# Problem requirements
What you need to produce from the material below is an exact transcription of the lines from the one with "(** [pathfind]: the" through the one with "(precompute_link_dist : bool)", both included, and no other line.

------------------------------------------------

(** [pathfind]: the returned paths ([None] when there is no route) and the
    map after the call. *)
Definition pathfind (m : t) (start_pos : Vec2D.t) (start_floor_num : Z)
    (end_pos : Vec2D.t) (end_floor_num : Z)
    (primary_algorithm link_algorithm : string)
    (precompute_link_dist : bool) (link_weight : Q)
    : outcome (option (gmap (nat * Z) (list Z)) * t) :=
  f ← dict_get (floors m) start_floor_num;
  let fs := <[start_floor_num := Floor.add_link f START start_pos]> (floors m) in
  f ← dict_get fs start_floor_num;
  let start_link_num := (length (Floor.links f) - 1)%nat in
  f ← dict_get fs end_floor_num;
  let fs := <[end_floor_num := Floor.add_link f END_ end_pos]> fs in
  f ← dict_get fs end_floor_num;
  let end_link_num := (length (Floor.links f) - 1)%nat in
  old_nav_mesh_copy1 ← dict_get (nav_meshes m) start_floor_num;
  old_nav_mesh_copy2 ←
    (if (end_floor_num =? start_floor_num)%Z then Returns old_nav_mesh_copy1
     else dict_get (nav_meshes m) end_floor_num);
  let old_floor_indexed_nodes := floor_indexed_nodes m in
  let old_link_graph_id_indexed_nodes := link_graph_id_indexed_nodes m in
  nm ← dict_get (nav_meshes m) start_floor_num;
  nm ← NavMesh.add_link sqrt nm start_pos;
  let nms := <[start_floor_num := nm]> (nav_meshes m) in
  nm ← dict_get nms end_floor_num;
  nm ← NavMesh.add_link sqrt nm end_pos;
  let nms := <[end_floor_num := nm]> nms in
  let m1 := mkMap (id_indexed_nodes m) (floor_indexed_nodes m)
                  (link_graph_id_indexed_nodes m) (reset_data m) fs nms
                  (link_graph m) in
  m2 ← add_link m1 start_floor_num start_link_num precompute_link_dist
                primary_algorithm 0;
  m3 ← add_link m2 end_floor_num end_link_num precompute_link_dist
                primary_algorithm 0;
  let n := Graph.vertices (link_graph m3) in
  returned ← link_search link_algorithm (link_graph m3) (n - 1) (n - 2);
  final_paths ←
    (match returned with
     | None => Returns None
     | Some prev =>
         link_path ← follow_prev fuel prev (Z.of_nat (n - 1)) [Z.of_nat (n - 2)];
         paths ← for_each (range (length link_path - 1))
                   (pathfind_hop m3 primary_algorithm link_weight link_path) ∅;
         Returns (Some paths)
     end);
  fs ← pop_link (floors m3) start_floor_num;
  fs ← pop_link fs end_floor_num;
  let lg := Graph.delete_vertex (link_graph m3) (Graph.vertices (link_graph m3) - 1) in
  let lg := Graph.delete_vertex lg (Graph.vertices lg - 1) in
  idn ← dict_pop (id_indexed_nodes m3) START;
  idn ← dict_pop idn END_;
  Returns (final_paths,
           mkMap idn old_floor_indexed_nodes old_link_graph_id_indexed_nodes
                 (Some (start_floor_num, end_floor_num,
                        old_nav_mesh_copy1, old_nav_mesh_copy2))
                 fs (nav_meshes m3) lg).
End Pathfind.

------------------------------------------------

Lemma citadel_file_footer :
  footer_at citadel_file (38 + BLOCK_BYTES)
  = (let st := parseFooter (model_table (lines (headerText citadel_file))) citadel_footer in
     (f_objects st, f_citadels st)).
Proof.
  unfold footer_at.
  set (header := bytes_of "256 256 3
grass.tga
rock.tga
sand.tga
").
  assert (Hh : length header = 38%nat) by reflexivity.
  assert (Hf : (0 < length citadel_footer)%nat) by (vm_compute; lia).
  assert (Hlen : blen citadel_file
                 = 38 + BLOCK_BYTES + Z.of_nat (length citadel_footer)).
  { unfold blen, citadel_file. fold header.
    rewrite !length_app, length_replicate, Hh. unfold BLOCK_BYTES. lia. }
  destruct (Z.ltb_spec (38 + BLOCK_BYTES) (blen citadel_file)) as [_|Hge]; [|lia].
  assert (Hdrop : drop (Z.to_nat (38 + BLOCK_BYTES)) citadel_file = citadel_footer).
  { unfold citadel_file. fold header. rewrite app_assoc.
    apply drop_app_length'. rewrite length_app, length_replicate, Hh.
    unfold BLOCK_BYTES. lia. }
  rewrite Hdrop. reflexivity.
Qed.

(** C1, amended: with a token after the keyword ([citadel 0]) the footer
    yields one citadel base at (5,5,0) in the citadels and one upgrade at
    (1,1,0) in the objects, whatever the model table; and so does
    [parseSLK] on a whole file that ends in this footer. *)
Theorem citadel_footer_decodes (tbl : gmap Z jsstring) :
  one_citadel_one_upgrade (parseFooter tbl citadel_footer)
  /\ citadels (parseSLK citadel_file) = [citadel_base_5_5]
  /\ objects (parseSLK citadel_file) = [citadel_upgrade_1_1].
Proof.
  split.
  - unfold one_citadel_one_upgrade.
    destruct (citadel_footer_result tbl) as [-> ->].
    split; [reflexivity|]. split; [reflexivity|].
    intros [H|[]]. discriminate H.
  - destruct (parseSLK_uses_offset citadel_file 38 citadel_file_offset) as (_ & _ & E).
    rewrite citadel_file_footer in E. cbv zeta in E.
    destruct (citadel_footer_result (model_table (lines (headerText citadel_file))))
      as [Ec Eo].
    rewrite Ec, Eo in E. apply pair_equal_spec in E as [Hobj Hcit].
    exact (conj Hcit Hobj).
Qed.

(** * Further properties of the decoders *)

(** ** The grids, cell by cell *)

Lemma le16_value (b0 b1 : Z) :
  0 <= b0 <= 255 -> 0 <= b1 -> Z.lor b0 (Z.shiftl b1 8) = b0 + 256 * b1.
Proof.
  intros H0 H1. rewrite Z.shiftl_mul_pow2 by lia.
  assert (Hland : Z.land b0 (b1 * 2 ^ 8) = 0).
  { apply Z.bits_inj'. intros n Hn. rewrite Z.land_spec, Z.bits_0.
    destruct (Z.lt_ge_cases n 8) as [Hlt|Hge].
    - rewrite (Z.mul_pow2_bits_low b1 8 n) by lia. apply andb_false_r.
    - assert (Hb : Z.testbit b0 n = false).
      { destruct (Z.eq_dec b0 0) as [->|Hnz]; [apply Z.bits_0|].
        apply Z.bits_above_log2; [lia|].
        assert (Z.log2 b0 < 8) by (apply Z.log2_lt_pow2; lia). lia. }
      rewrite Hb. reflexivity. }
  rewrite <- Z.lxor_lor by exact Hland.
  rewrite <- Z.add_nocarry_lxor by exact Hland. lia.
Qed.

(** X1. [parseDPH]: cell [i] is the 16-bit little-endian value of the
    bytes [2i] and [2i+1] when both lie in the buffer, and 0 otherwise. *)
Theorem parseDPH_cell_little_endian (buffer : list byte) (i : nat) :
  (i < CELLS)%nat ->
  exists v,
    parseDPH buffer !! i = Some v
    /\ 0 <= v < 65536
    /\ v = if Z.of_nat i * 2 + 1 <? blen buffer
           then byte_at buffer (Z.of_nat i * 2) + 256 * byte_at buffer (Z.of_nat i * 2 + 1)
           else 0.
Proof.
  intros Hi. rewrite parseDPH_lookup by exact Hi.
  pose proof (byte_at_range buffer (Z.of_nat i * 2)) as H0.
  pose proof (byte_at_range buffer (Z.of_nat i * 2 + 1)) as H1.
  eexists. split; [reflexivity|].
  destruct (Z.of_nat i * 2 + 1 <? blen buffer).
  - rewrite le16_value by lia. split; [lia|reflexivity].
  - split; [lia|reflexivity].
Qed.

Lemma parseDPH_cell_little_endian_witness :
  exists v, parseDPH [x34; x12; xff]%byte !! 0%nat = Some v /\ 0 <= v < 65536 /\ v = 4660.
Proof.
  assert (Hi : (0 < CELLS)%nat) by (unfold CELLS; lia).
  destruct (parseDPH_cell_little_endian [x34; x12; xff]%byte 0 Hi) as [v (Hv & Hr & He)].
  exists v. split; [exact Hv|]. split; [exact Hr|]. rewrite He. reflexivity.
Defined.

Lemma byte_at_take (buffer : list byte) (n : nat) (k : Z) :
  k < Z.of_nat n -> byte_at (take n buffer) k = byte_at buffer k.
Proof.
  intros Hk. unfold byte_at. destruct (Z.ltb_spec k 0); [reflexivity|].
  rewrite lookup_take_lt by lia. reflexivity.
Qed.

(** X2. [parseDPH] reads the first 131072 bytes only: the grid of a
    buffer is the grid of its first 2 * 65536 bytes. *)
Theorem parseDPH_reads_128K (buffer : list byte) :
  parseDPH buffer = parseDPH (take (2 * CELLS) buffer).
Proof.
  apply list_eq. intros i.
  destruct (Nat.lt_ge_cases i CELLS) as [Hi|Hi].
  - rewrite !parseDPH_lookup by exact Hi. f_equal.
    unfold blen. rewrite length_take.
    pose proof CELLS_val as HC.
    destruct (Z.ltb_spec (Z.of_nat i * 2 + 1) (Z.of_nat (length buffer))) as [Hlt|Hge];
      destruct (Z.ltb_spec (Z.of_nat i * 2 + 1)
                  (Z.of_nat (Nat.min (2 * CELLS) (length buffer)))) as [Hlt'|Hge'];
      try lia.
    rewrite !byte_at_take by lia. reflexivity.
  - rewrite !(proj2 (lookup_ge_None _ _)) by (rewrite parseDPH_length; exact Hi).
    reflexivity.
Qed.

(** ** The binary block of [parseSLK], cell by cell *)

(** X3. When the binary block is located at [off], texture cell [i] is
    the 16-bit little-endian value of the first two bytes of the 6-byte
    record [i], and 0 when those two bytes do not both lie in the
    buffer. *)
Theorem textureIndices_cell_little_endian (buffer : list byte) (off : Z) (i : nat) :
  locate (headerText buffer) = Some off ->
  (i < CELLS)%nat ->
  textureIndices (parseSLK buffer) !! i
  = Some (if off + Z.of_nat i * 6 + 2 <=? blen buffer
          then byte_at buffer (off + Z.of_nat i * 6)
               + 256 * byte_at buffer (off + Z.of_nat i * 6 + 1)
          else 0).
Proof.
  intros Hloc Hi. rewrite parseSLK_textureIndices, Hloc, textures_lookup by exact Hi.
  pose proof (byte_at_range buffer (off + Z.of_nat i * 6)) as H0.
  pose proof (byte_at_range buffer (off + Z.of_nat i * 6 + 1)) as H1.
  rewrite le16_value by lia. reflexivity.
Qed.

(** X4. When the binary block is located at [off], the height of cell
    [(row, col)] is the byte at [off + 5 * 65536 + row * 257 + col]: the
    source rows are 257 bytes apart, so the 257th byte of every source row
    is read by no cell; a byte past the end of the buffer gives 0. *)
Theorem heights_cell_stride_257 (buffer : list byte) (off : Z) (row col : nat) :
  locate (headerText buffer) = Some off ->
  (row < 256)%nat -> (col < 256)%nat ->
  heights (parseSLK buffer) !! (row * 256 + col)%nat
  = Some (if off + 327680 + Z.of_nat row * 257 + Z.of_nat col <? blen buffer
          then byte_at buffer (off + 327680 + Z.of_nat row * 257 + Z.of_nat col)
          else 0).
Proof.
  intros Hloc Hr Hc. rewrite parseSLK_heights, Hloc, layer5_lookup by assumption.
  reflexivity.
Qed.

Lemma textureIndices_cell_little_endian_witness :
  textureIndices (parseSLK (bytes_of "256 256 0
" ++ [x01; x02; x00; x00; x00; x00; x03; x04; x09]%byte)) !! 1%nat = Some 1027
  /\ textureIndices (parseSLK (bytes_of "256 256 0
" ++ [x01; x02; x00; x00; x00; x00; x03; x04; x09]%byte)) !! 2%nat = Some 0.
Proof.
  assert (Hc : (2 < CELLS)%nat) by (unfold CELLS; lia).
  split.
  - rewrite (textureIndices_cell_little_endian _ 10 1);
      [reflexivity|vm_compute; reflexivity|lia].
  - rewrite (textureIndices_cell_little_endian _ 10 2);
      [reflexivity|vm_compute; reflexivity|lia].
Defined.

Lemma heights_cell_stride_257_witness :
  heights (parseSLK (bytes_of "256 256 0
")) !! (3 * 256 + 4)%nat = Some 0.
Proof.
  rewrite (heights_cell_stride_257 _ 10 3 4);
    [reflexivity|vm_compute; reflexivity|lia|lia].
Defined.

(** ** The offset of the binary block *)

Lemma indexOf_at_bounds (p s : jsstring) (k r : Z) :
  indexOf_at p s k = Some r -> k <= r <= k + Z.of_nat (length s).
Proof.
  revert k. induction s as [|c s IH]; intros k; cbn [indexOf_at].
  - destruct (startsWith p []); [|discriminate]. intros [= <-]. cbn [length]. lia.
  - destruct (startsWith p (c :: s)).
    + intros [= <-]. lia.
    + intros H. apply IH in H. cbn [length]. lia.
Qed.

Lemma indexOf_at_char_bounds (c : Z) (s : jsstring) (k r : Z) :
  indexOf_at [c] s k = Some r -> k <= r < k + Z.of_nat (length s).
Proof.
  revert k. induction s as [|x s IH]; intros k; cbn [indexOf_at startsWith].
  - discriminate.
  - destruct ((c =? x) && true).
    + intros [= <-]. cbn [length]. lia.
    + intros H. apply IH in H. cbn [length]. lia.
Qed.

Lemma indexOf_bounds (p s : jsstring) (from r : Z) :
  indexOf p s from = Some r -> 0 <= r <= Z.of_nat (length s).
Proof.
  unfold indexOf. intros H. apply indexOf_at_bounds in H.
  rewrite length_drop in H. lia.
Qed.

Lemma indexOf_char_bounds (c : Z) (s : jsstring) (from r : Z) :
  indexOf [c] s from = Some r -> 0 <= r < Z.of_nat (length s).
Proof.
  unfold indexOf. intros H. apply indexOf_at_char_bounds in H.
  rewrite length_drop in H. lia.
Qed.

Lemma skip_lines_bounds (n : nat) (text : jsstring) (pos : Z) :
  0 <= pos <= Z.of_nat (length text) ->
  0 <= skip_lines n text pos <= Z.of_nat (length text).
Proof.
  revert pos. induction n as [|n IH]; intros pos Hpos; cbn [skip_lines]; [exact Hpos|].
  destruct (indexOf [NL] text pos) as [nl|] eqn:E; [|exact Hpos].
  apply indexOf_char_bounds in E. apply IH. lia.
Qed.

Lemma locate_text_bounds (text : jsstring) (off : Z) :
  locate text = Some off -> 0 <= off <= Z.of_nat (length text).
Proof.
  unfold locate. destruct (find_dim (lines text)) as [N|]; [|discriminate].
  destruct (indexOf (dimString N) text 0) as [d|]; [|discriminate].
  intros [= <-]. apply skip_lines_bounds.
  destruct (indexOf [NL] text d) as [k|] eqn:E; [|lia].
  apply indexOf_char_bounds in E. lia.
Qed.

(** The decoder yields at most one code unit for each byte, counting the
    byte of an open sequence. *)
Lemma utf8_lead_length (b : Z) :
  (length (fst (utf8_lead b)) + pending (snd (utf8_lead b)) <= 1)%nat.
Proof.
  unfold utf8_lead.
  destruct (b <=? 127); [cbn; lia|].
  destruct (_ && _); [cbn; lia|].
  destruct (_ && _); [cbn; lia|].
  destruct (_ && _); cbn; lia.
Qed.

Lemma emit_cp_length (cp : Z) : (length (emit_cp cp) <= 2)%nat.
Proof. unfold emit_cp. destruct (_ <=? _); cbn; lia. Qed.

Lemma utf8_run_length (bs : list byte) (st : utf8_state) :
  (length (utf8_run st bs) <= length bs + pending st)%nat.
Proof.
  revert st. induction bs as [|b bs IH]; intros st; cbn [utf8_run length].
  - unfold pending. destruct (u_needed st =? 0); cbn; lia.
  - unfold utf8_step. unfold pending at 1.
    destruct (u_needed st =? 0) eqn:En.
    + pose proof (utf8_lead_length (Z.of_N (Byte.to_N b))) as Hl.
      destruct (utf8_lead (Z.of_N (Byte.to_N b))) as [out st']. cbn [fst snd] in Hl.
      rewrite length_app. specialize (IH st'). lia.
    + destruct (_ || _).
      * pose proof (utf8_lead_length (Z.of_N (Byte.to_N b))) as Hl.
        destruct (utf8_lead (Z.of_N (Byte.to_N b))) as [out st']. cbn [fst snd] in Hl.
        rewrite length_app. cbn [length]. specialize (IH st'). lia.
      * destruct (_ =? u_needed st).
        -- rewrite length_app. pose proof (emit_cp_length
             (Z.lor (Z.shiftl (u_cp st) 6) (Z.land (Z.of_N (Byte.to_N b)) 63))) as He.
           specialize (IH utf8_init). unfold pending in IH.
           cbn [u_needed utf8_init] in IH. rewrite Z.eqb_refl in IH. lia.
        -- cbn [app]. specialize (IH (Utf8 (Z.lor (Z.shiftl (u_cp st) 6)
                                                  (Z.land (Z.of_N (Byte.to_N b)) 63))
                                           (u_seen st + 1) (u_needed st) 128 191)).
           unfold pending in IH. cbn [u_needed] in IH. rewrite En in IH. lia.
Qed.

------------------------------------------------

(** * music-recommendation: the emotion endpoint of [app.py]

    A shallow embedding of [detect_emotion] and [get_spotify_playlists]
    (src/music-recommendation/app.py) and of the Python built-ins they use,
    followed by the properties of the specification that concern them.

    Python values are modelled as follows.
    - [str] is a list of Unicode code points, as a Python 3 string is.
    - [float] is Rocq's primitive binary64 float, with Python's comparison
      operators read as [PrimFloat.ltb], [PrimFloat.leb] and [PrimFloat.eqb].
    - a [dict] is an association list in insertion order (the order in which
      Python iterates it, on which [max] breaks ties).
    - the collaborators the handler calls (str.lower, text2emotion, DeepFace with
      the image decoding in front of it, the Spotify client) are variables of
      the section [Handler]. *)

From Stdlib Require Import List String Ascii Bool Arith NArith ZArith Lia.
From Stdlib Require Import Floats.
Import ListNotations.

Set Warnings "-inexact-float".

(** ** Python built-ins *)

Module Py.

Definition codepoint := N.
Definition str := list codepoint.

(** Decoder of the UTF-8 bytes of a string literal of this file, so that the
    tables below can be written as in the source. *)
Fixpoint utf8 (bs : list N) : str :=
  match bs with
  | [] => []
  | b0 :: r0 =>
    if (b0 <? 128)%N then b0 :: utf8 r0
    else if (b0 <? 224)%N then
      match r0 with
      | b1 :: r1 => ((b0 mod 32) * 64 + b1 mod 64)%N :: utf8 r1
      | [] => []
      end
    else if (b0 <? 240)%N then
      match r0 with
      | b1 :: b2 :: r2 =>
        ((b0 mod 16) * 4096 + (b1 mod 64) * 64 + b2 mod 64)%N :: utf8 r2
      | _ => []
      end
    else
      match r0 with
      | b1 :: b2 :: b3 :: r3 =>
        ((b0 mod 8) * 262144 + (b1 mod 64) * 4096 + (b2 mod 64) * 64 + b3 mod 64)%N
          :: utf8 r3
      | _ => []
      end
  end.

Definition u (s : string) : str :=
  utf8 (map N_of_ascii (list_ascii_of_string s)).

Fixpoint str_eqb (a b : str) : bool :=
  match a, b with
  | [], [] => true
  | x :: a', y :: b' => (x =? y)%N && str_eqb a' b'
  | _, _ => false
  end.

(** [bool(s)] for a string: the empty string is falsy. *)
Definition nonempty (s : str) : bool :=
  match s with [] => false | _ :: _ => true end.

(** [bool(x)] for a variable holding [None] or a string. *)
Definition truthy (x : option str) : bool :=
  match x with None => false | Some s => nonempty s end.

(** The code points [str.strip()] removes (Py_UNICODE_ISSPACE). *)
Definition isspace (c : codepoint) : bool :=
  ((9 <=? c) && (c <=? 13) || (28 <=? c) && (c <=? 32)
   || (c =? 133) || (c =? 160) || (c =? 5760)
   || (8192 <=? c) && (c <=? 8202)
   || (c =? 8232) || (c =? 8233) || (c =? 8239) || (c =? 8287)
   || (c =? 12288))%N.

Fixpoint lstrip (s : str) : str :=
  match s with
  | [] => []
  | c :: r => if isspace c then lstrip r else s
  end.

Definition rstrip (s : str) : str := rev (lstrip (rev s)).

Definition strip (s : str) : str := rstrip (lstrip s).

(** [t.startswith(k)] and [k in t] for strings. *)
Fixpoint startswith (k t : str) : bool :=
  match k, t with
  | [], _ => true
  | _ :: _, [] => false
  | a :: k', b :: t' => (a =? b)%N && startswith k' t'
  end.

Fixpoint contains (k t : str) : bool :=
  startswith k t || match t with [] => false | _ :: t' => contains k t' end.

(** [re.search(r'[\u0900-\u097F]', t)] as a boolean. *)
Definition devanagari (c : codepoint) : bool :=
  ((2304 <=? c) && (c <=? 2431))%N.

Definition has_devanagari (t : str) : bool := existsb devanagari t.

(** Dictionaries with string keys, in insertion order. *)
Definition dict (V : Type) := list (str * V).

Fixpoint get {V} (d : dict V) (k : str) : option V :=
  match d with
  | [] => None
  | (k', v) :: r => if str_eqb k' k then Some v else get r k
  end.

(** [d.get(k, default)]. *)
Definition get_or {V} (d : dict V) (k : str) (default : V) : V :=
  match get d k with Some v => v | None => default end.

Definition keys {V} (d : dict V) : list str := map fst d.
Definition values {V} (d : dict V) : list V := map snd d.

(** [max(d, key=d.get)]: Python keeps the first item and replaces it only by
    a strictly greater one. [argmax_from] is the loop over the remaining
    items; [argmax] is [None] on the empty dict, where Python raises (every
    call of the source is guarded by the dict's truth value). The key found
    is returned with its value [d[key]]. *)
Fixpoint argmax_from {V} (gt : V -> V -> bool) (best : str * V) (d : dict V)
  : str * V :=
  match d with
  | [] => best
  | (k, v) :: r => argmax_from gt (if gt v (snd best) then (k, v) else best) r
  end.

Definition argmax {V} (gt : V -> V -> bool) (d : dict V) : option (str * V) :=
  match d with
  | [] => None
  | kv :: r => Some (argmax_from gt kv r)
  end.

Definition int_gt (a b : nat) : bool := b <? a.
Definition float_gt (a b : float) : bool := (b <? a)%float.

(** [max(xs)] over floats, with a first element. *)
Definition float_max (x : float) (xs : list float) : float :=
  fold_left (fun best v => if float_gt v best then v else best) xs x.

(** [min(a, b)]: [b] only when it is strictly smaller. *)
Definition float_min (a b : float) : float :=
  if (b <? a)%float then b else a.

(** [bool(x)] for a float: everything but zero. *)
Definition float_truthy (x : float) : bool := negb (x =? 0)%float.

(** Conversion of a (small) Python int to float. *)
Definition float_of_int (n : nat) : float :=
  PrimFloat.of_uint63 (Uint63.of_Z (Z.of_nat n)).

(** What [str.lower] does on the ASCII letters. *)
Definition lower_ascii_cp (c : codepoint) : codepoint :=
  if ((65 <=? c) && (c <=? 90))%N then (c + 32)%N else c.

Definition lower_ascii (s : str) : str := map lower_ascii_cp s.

------------------------------------------------

# Solution for this exercise
(** [pathfind]: the returned paths ([None] when there is no route) and the
    map after the call. *)
Definition pathfind (m : t) (start_pos : Vec2D.t) (start_floor_num : Z)
    (end_pos : Vec2D.t) (end_floor_num : Z)
    (primary_algorithm link_algorithm : string)
    (precompute_link_dist : bool) (link_weight : Q)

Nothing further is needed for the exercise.